Sözde uygar dünya Dağlık Karabağ'daki insanlık ayıbını görmek istememiş, Birleşmiş milletler başta olmak üzere dünyadaki bütün sivil otoriteler asrın dramını görmemezlikten gelmiştir. 
Mavi Marmara olayında dünyayı ayağa kaldıranların bile Hocalı katliamının 20. yılında dahi bir açıklama ve bir eylemden uzak kalmaları son derece manidardır.
Buradan hareketle sakın ha! Mavi Marmara ve Filistin’deki zulme karşı taraf olduğumuz anlaşılmasın.
Tabii ki Filistin’i adeta bir açık hava hapishanesine çeviren İsrail’e verilen tepki ve Mavi Marmara olayı unutulmasın.
Ancak; Hocalı, Doğu Türkistan ve Filistin arasında sağlıklı bir denklem kuramayan ve çifte standartları ile Filistin’deki yaraları sarmaya çalışırken İslam coğrafyasındaki kanayan bütün yaralara adeta tuz basan örgütlerin duyarsızlığı düşündürmektedir. 
Ne kadar acıdır ki, Mavi Marmara ile yatıp Mavi Marmara ile kalkan örgütler Hocalı’nın yıldönümünde bir açıklama dahi yapamamışlardır.
Dolayısı ile sözde insan hakları savunucuları olan bu teşkilatlar verdikleri bu insanlık sınavından sıfır almışlarıdır.
Bir başka ifade Filistin’de İsrail işgaline karşı verilen mücadele Dağlık Karabağ bölgesinde Ermeni işgalinin son bulmasına karşı verilmemektedir.
Mavi Marmara olayında uluslar arası bir oyunun aktörü olarak sahneye sürülenlerin Hocalı’da ve Doğu Türkistan’daki ortaya konulan oyunlara karşı aktif rol alamadıkları ibretle izlenmektedir.
 
*          *          *
Osmanlı imparatorluğunun çöküş döneminde İngilizlerle işbirliği yaparak ecdada karşı ilk isyan bayrağını açan Araplara karşı gösterilen hassasiyet Hocalı ve Doğu Türkistan için gösterilmemektedir.
Tabi ki kutsal topraklar için orada bulunan ecdada karşı ortaya konulan iğrenç İngiliz ve Arap oyununa rağmen Filistin’le ilgileneceğiz. 
Çünkü biz kardeşlik, adalet, insanlık, demokrasi ve hürriyetin temsilcisi Osmanlı’yız.
Bütün ihanetlerine rağmen kutsal topraklarda yaşayan Evlad-ı Fatihan’lara sahip çıkacağız.
Ancak; tarihi misyonumuz ve Müslüman coğrafyalardaki etkin ve hür konumumuz nerde bir Müslüman ve nerede bir Türk ve hatta nerede bir insan zulüm görüyorsa orada olmamızı gerektirmiyor mu?.
Osmanlının, adaleti ve Osmanlının yüreği Müslüman coğrafyalarda hasıl olan zulümler karşısında eşit olmayı, adaletli olmayı, çifte standartlardan uzak kalmayı, uluslar arası oyunların figüranı olmamayı, İsrail belasına karşı yem olarak kullanılmamayı ve şov yapmamayı gerektiriyor.
Bu bağlamda samimi olan dernekler ve vakıflar Hocalı’yı kınayacak ve en azından Mavi Marmara’da kükredikleri kadar Hocalı için de kükreyeceklerdir.
Yine Hocalı için samimi olduklarını ileri sürenler yardım konvoylarının Karabağ’a tırmanması için düğmeye basmalıdır.
Evet; şimdi Hocalı zamanıdır.
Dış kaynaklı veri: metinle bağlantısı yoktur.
(** The originals of the filtered tip, and what the push is rebuilt to on them. *)
Lemma repo_originals base :
  PushFacts.original_in repo_find repo_rank repo_trees_of repo_filter id_2 fid_1 base -> base = id_1 \/ base = id_2.
Proof.
  intros [Ha E]. assert (base ∈ repo_dom repo_filter) as Hb.
  { apply (dom_ancestor no_globs repo_find repo_commits repo_rank repo_trees_of [repo_filter] repo_dom repo_ok
      repo_filter id_2); [left|exact repo_target|exact Ha]. }
  apply elem_of_list_to_set in Hb. clear Ha.
  assert (forallb (fun c => implb (bool_decide (filtered repo_find repo_rank repo_trees_of repo_filter c = fid_1))
    (bool_decide (c = id_1) || bool_decide (c = id_2))) [id_0; id_1; id_2; rid_1; rid_2] = true) as Hall
    by (vm_compute; reflexivity).
  rewrite Forall_forallb, Forall_forall in Hall. specialize (Hall base Hb).
  rewrite bool_decide_true in Hall by done. by apply orb_true_iff in Hall as [Eb%bool_decide_eq_true|Eb%bool_decide_eq_true]; auto.
Qed.

Definition push_commit : commit :=
  Commit (node_oid pushed) [fid_1] "author" "committer" None "push" [("gpgsig", "sig")].

Ltac plain_tree := vm_compute; repeat (split; [done|]); tauto.

Lemma repo_pushes base :
  PushFacts.original_in repo_find repo_rank repo_trees_of repo_filter id_2 fid_1 base ->
  exists r, PushFacts.pushes repo_find repo_commits repo_trees_of repo_dom repo_filter base fid_1 [pid] r.
Proof.
  intros [->| ->]%repo_originals; eexists; exists push_commit; (split; [|reflexivity]); split;
    try (vm_compute; reflexivity); try plain_tree; apply elem_of_list_to_set; vm_compute; set_solver.
Qed.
Dikkatler Hocalı'ya verilmeli ve oradaki zulme odaklanması gerekmektedir.
Katliamın 20. yılında, 'Dağlık Karabağ'da süren Ermeni işgalinin son bulması; evinden, yurdundan ve toprağından uzak kalan soydaşlarımızın haklarının iadesi uluslararası toplumun en ciddi görevleri arasındadır.
Netice itibarı ile   Mavi Marmara’da uluslar arası örgütlerle işbirliği yaparak iradesini ortaya koyabilenlerin insanlık gereği Hocalı için de iradelerini ortaya koymaları gerekmez mi?